● **Task instructions**:
Starting at the line that holds "- (* the mantissa is shifted" and stopping at the line that holds "assert (Hs : (0 <= ex - f)%Z) by lia.", restate the records below word for word, with both of those lines included.

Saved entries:
....

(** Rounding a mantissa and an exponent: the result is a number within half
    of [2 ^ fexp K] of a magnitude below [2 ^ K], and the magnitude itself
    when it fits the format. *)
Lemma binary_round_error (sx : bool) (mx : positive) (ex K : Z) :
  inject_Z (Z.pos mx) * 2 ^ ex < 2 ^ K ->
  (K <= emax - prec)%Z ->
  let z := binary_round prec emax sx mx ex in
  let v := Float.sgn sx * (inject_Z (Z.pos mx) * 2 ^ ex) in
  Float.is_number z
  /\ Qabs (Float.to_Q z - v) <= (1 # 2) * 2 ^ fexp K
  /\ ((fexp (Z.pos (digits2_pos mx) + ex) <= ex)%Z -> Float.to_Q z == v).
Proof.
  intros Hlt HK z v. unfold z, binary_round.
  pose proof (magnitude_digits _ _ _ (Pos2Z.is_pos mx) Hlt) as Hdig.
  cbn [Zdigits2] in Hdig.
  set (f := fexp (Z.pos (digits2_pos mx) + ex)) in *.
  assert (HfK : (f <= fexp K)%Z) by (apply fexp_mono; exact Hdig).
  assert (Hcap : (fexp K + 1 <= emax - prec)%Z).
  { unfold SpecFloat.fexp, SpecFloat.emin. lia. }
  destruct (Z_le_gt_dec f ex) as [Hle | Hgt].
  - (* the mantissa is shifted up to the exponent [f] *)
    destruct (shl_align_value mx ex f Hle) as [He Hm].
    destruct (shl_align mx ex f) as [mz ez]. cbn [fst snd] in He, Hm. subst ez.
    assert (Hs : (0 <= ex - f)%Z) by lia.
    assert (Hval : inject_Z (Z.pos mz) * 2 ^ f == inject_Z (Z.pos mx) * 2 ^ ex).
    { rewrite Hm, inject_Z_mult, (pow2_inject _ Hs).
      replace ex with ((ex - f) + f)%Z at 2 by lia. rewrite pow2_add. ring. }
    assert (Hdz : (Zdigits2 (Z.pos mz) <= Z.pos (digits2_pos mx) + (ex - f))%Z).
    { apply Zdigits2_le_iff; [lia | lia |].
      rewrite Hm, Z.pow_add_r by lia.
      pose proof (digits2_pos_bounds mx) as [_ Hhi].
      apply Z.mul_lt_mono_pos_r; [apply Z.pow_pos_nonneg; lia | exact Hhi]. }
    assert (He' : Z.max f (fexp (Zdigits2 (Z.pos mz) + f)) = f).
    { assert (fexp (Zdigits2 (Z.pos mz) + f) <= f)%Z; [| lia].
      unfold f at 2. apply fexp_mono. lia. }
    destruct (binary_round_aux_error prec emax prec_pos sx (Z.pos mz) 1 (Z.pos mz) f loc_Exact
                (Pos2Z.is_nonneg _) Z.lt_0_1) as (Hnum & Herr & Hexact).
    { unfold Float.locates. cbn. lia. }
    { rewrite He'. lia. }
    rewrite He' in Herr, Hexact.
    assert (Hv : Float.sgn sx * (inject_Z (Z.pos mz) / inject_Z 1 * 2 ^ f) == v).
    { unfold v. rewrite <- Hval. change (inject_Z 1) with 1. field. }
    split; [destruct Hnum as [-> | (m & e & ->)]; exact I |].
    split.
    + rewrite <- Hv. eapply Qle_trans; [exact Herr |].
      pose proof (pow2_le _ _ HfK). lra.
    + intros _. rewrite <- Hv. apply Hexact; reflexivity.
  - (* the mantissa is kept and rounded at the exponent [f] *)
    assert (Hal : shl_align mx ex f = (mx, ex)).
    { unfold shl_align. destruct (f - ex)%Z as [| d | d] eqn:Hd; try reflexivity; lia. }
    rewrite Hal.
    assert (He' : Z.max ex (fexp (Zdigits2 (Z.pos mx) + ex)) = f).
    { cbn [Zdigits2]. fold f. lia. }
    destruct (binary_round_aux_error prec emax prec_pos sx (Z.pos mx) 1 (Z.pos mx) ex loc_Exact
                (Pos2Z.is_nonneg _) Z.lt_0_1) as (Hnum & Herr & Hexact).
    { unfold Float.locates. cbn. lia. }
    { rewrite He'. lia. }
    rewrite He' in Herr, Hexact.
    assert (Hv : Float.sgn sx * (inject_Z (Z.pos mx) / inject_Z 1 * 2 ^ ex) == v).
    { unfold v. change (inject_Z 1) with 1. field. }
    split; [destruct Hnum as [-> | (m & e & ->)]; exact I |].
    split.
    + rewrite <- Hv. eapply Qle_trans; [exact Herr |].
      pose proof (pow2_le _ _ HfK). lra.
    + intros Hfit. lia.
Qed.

....

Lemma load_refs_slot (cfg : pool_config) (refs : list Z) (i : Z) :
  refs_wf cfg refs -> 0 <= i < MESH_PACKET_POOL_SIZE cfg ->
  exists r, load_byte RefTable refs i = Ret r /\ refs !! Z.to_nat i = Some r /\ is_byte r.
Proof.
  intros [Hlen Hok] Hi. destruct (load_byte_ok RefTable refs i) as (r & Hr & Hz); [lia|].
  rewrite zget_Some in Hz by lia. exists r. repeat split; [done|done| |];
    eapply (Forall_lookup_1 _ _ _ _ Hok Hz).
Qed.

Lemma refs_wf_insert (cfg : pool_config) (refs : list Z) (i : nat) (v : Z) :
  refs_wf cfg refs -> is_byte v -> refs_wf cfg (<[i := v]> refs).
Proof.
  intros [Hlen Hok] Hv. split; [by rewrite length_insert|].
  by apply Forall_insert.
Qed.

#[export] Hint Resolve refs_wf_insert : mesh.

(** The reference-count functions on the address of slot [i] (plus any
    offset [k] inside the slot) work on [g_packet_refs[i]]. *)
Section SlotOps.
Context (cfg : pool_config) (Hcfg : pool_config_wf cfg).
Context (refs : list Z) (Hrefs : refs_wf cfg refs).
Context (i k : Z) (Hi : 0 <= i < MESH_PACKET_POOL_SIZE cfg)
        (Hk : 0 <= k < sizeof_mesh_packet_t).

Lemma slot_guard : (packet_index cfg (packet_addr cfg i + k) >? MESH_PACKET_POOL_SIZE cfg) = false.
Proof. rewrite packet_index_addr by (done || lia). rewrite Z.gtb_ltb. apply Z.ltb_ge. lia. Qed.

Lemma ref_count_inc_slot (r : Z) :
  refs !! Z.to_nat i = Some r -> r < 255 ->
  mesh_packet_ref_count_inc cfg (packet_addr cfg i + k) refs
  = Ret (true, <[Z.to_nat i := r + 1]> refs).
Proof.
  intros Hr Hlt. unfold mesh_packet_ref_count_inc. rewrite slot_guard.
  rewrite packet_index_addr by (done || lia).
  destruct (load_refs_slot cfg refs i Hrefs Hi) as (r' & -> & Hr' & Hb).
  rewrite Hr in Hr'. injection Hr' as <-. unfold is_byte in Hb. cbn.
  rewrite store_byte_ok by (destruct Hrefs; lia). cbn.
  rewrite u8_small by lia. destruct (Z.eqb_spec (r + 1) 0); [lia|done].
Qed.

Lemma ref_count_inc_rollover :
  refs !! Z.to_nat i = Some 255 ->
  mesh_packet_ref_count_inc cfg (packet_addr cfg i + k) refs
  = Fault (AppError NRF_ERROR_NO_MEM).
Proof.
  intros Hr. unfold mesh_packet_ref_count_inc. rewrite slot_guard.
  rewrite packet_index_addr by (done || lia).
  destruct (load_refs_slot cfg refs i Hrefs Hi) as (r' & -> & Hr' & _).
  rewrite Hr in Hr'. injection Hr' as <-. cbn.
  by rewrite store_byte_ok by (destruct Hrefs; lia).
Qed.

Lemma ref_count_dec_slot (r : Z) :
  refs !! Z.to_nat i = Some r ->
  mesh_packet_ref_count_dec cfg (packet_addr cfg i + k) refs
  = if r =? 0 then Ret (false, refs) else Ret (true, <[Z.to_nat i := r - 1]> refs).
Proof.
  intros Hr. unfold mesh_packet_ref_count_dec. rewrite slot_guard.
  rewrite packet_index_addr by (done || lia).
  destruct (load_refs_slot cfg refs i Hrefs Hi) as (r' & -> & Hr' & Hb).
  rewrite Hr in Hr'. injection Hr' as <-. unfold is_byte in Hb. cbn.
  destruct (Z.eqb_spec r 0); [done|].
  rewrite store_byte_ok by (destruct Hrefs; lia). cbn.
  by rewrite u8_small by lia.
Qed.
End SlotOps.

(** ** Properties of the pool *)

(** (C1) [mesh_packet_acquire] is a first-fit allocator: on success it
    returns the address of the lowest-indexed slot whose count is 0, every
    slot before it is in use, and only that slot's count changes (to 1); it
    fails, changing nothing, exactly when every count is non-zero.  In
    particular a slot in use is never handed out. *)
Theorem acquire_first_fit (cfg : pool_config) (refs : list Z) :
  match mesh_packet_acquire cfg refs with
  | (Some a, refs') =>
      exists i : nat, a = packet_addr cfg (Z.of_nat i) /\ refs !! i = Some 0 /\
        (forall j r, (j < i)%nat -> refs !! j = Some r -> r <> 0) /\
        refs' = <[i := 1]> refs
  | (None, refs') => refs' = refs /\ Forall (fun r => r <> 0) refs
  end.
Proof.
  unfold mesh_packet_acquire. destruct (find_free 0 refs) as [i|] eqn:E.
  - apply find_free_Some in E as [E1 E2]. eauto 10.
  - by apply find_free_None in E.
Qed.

....

● **Output of the task**:
  - (* the mantissa is shifted up to the exponent [f] *)
    destruct (shl_align_value mx ex f Hle) as [He Hm].
    destruct (shl_align mx ex f) as [mz ez]. cbn [fst snd] in He, Hm. subst ez.
    assert (Hs : (0 <= ex - f)%Z) by lia.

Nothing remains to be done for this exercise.